Gillespie, Tarleton. “Algorithm [draft][# digitalkeyword].” Culture Digitally, 25 Jun. 2014. http://culturedigitally.org/2014/06/algorithm-draft-digitalkeyword/.

Honan, Mat. “I Liked Everything I Saw on Facebook for Two Days. Here’s What It Did to Me.” Wired, 11 Aug. 2014. https://www.wired.com/2014/08/i-liked-everything-i-saw-on-facebook-for-two-days-heres-what-it-did-to-me/.

Tien, Shannon. “How the Facebook Algorithm Works and How to Make it Work for You.” Hootsuite, 25 Apr. 2018. https://blog.hootsuite.com/facebook-algorithm/.

A fish can’t judge the water

newsfeedBlue Feed, Red Feed by Wall Street Journal

Reading Femke Snelting’s essay “A fish can’t judge the water”, I think about how social media has reshaped our communication.

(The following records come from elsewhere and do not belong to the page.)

Lemma represents_insert s m kb e b f :
  represents s m -> decode_storage_entry b = Ok e -> json_free (se_value e) ->
  (forall c, f c = <[kb := e]> c \/ f c = c /\ c !! kb = None) ->
  represents (on_cache f (set_tree (<[kb := b]>) s)) (<[kb := e]> m).
Proof.
  intros [Ht Hc Hp] Hb He Hf. split.
  - intros x. assert (Htree : dy_tree (on_cache f (set_tree (<[kb := b]>) s)) = <[kb := b]> (dy_tree s)).
    { unfold on_cache. simpl. by destruct (dy_cache_enabled s). }
    rewrite Htree. destruct (decide (x = kb)) as [->|Hne].
    + rewrite !lookup_insert_eq. by exists b.
    + rewrite !lookup_insert_ne by done. apply Ht.
  - unfold on_cache. simpl. destruct (dy_cache_enabled s) eqn:Hen; simpl; [|congruence].
    intros _ x e' Hx. destruct (Hf (dy_cache s)) as [Heq|[Heq Hnone]]; rewrite Heq in Hx;
      destruct (decide (x = kb)) as [->|Hne].
    + by rewrite lookup_insert_eq in Hx |- *.
    + rewrite lookup_insert_ne in Hx |- * by done. by apply Hc.
    + congruence.
    + rewrite lookup_insert_ne by done. by apply Hc.
  - intros x e' Hx. destruct (decide (x = kb)) as [->|Hne].
    + rewrite lookup_insert_eq in Hx. by injection Hx as <-.
    + rewrite lookup_insert_ne in Hx by done. by eapply Hp.
Qed.

(** *** Reads *)

Lemma dyn_get_refines now key s m :
  represents s m ->
  exists s', dyn_get now key s = (Ok (spec_get now (key_bytes key) m).1, s') /\
    represents s' (spec_get now (key_bytes key) m).2.
Proof.
  intros Hrep. pose proof Hrep as [Ht Hc Hp]. unfold dyn_get, spec_get.
  unfold mbind, SE_bind, get_state, lift, modify. specialize (Ht (key_bytes key)).
  destruct (cache_hit now (key_bytes key) s) as [e|] eqn:Hhit.
  { unfold cache_hit in Hhit. destruct (dy_cache_enabled s) eqn:He; [|done].
    destruct (dy_cache s !! key_bytes key) as [e'|] eqn:Hk; [|done].
    destruct (entry_expired now e') eqn:Hex; [done|]. injection Hhit as <-.
    rewrite (Hc eq_refl _ _ Hk), Hex. by exists s. }
  destruct (m !! key_bytes key) as [e|] eqn:Hm; [|rewrite Ht; by exists s].
  destruct Ht as (b & -> & ->). cbn [result_map_err].
  destruct (entry_expired now e) eqn:Hex.
  - eexists. split; [reflexivity|]. by apply represents_delete.
  - eexists. split; [reflexivity|]. simpl. apply dyn_represents_cache; [done|].
    intros c Hcm kb e'. destruct (_ <? _)%nat; [|apply Hcm].
    destruct (decide (kb = key_bytes key)) as [->|Hne].
    + rewrite lookup_insert_eq. by intros [= <-].
    + rewrite lookup_insert_ne by done. apply Hcm.
Qed.

Lemma spec_get_idempotent now kb m :
  spec_get now kb (spec_get now kb m).2 = ((spec_get now kb m).1, (spec_get now kb m).2).
Proof.
  unfold spec_get. destruct (m !! kb) as [e|] eqn:Hm; simpl; [|by rewrite Hm].
  destruct (entry_expired now e) eqn:Hex; simpl; [by rewrite lookup_delete_eq|by rewrite Hm, Hex].
Qed.

(** *** Writes *)

Lemma entry_value now v w ttl old : se_value (spec_entry now v w ttl old) = v.
Proof. unfold spec_entry. by destruct old, ttl. Qed.
(* ===== verification/ConsensusStore.v ===== *)
(** * Storage written by consensus

    Models [crates/storage/src/distributed.rs]: compressed entries with a
    header, write operations that wait for the votes of the validators, and the
    storage with its data tree, its index, its pending operations, its cache
    and its queries.

    A sled tree is the ordered map of [RustBytes], without I/O errors; a
    [HashSet] of validators is a finite set; instants are nanoseconds, read once
    per operation as the argument [now].  LZ4 and the bincode form of an entry
    are the class [ConsensusCodec]; the serialization of the caller's value
    type is the class [StoreValue]. *)

From Stdlib Require Import Ascii.
From S2P Require Import Prelude Float64 Crypto RustStrings RustBytes.

(** ** Constants and errors *)

Definition CONSENSUS_THRESHOLD : f64 := f64_lit 1 2.
Definition MAX_RAW_SIZE : Z := 10 * 1024 * 1024.
Definition MAX_COMPRESSED_SIZE : Z := 5 * 1024 * 1024.
Definition MAX_ENTRIES_PER_CATEGORY : nat := Z.to_nat 100000.
Definition MAX_STORED_ENTRY_SIZE : Z := 6 * 1024 * 1024.

Inductive StorageError : Type :=
| DatabaseError (msg : string)
| SerializationError (msg : string)
| DecompressionError (msg : string)
| TooLarge (size max : Z)
| EntryNotFound (key : string)
| ConsensusNotReached
| InvalidEntry (msg : string)
| ValidationFailed (reason : string).

Definition StorageError_display (e : StorageError) : string :=
  match e with
  | DatabaseError e => "Database error: " +:+ e
  | SerializationError e => "Serialization error: " +:+ e
  | DecompressionError e => "Decompression error: " +:+ e
  | TooLarge size max => "Entry too large: " +:+ Z_to_string size +:+ " > " +:+ Z_to_string max
  | EntryNotFound k => "Not found: " +:+ k
  | ConsensusNotReached => "Consensus not reached"
  | InvalidEntry e => "Invalid entry: " +:+ e
  | ValidationFailed e => "Validation failed: " +:+ e
  end.

(** ** Categories *)

Inductive Category : Type :=
| Submission
| Agent
| Evaluation
| ConsensusCategory
| Log
| Index
| Meta.

#[global] Instance Category_eq_dec : EqDecision Category.
Proof. solve_decision. Defined.

(** [category as u8]. *)
Definition category_number (c : Category) : Z :=
  match c with
  | Submission => 0 | Agent => 1 | Evaluation => 2 | ConsensusCategory => 3
  | Log => 4 | Index => 5 | Meta => 6
  end.

Definition category_prefix (c : Category) : string :=
  match c with
  | Submission => "sub:"
  | Agent => "agt:"
  | Evaluation => "evl:"
  | ConsensusCategory => "cns:"
  | Log => "log:"
  | Index => "idx:"
  | Meta => "met:"
  end.

(** ** Validation by a challenge's rules *)

Record WriteRequestInfo : Type := mk_WriteRequestInfo {
  wr_category : Category;
  wr_challenge_id : string;
  wr_key : string;
  wr_value : bytes;
  wr_size : Z;
  wr_creator : string;
  wr_creator_stake : Z;
  wr_block : Z;
  wr_is_update : bool;
  wr_previous_hash : option bytes;
  wr_writes_this_epoch : Z;
  wr_category_entry_count : Z;
  wr_total_validators : Z
}.

Inductive WriteValidationResult : Type :=
| Accept
| Reject (reason : string).

Definition is_accepted (r : WriteValidationResult) : bool :=
  match r with Accept => true | Reject _ => false end.

(** ** Entries *)

Record EntryHeader : Type := mk_EntryHeader {
  eh_category : Category;
  eh_challenge_id : string;
  eh_key : string;
  eh_version : Z;
  eh_created_block : Z;
  eh_updated_block : Z;
  eh_expires_block : Z;
  eh_creator : string;
  eh_value_hash : bytes;
  eh_raw_size : Z;
  eh_compressed_size : Z;
  eh_acks : gset string;
  eh_consensus_reached : bool
}.

Record StoredEntry : Type := mk_StoredEntry {
  en_header : EntryHeader;
  en_compressed_value : bytes
}.

Class ConsensusCodec : Type := {
  compress_prepend_size : bytes -> bytes;
  decompress_size_prepended : bytes -> result string bytes;
  encode_stored : StoredEntry -> result string bytes;
  decode_stored : Z -> bytes -> result string StoredEntry
}.

(** Bincode with a limit on the bytes read, and JSON, of the value type. *)
Class StoreValue (T : Type) : Type := {
  value_to_bincode : T -> result string bytes;
  value_from_bincode : Z -> bytes -> result string T;
  value_to_json : T -> result string bytes;
  value_from_json : bytes -> result string T
}.

Definition deserialize_value `{StoreValue T} (r : WriteRequestInfo) : result string T :=
  value_from_json (wr_value r).

Definition set_acks (acks : gset string) (reached : bool) (h : EntryHeader) : EntryHeader :=
  mk_EntryHeader (eh_category h) (eh_challenge_id h) (eh_key h) (eh_version h) (eh_created_block h)
    (eh_updated_block h) (eh_expires_block h) (eh_creator h) (eh_value_hash h) (eh_raw_size h)
    (eh_compressed_size h) acks reached.

Definition build_key (category : Category) (challenge_id key : string) : bytes :=
  str_bytes (category_prefix category) ++ str_bytes challenge_id ++ str_bytes ":" ++ str_bytes key.

Definition storage_key (e : StoredEntry) : bytes :=
  build_key (eh_category (en_header e)) (eh_challenge_id (en_header e)) (eh_key (en_header e)).

Definition entry_is_expired (current_block : Z) (e : StoredEntry) : bool :=
  (0 <? eh_expires_block (en_header e)) && (eh_expires_block (en_header e) <=? current_block).

(** [((total as f64) * CONSENSUS_THRESHOLD).ceil() as usize]. *)
Definition required_votes (total_validators : Z) : Z :=
  f64_as_u64 (f64_ceil (f64_mul (f64_of_Z total_validators) CONSENSUS_THRESHOLD)).
(* ===== verification/JsonRpc.v ===== *)
(** * The JSON-RPC handler

    Models [crates/rpc-server/src/jsonrpc.rs]: requests and responses, the
    handler's state with its channels, and every method of the dispatch,
    [sudo_submit] with what it applies locally, sends to the orchestrator and
    broadcasts.  A channel is the list of what was sent and whether its receiver
    still exists.  The members of a JSON object are listed in the order the code
    writes them. *)

From Stdlib Require Import SpecFloat.
From S2P Require Import Prelude Float64 FloatOrder Crypto RustStrings RustBytes CoreTypes CoreState CoreMessages SubnetConfig Submission ChallengeRoutes RpcHandlers.

(** ** JSON values *)

(** [json!] of scalars; what is not finite becomes null. *)
Definition jn (n : Z) : Json := JNumber (PosInt n).
Definition jlen (n : nat) : Json := jn (Z.of_nat n).
Definition jf (x : f64) : Json :=
  match x with
  | S754_nan | S754_infinity _ => JNull
  | _ => JNumber (JsonFloat x)
  end.
Definition js (s : string) : Json := JString s.
Definition jopt {A} (f : A -> Json) (o : option A) : Json := match o with Some a => f a | None => JNull end.

(** ** Requests and responses *)

Record JsonRpcRequest : Type := mk_JsonRpcRequest {
  jq_jsonrpc : string;
  jq_method : string;
  jq_params : Json;
  jq_id : Json
}.

Record JsonRpcError : Type := mk_JsonRpcError {
  je_code : Z;
  je_message : string;
  je_data : option Json
}.

Record JsonRpcResponse : Type := mk_JsonRpcResponse {
  jp_jsonrpc : string;
  jp_result : option Json;
  jp_error : option JsonRpcError;
  jp_id : Json
}.

Definition resp_result (id result : Json) : JsonRpcResponse := mk_JsonRpcResponse "2.0" (Some result) None id.
Definition resp_error (id : Json) (code : Z) (message : string) : JsonRpcResponse :=
  mk_JsonRpcResponse "2.0" None (Some (mk_JsonRpcError code message None)) id.
Definition resp_error_with_data (id : Json) (code : Z) (message : string) (data : Json) : JsonRpcResponse :=
  mk_JsonRpcResponse "2.0" None (Some (mk_JsonRpcError code message (Some data))) id.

Each platform has an algorithm that orders and highlights posts. It is at once knowable and opaque, which ties into Tarleton Gillespie’s “Algorithm [draft][# digitalkeyword].”

There’s been a lot of criticism lately about how social media creates filter bubbles. We choose who to follow, which is an essential function of social media networks. Then we only see information from those whose views we find palatable. In addition, a combination of human decisions and software algorithm selects which ads to display to us, based on who we’ve chosen to follow and other information we’ve given.

Snelting writes that software “is shaped through and locked into economic models of production and distribution.” Social media splits society along political lines by only showing people what they want to see and shutting out contrasting opinions. There’s been a lot of revelations and speculation about how Facebook influenced the 2016 American election by presenting political propaganda to people who would be receptive to them.

Recently, I was surprised to see an article about “two internets” around the Brett Kavanaugh hearings for the US Supreme Court. Everything I have seen on the internet, from my liberal friends and news sources, denounces him as a sexual predator. Apparently there is a whole separate ecosystem supporting him. Although I believe that this issue is black and white, it has become harder for people to empathize with each other on more nuanced issues. The functions of social media algorithms continue to push us further apart.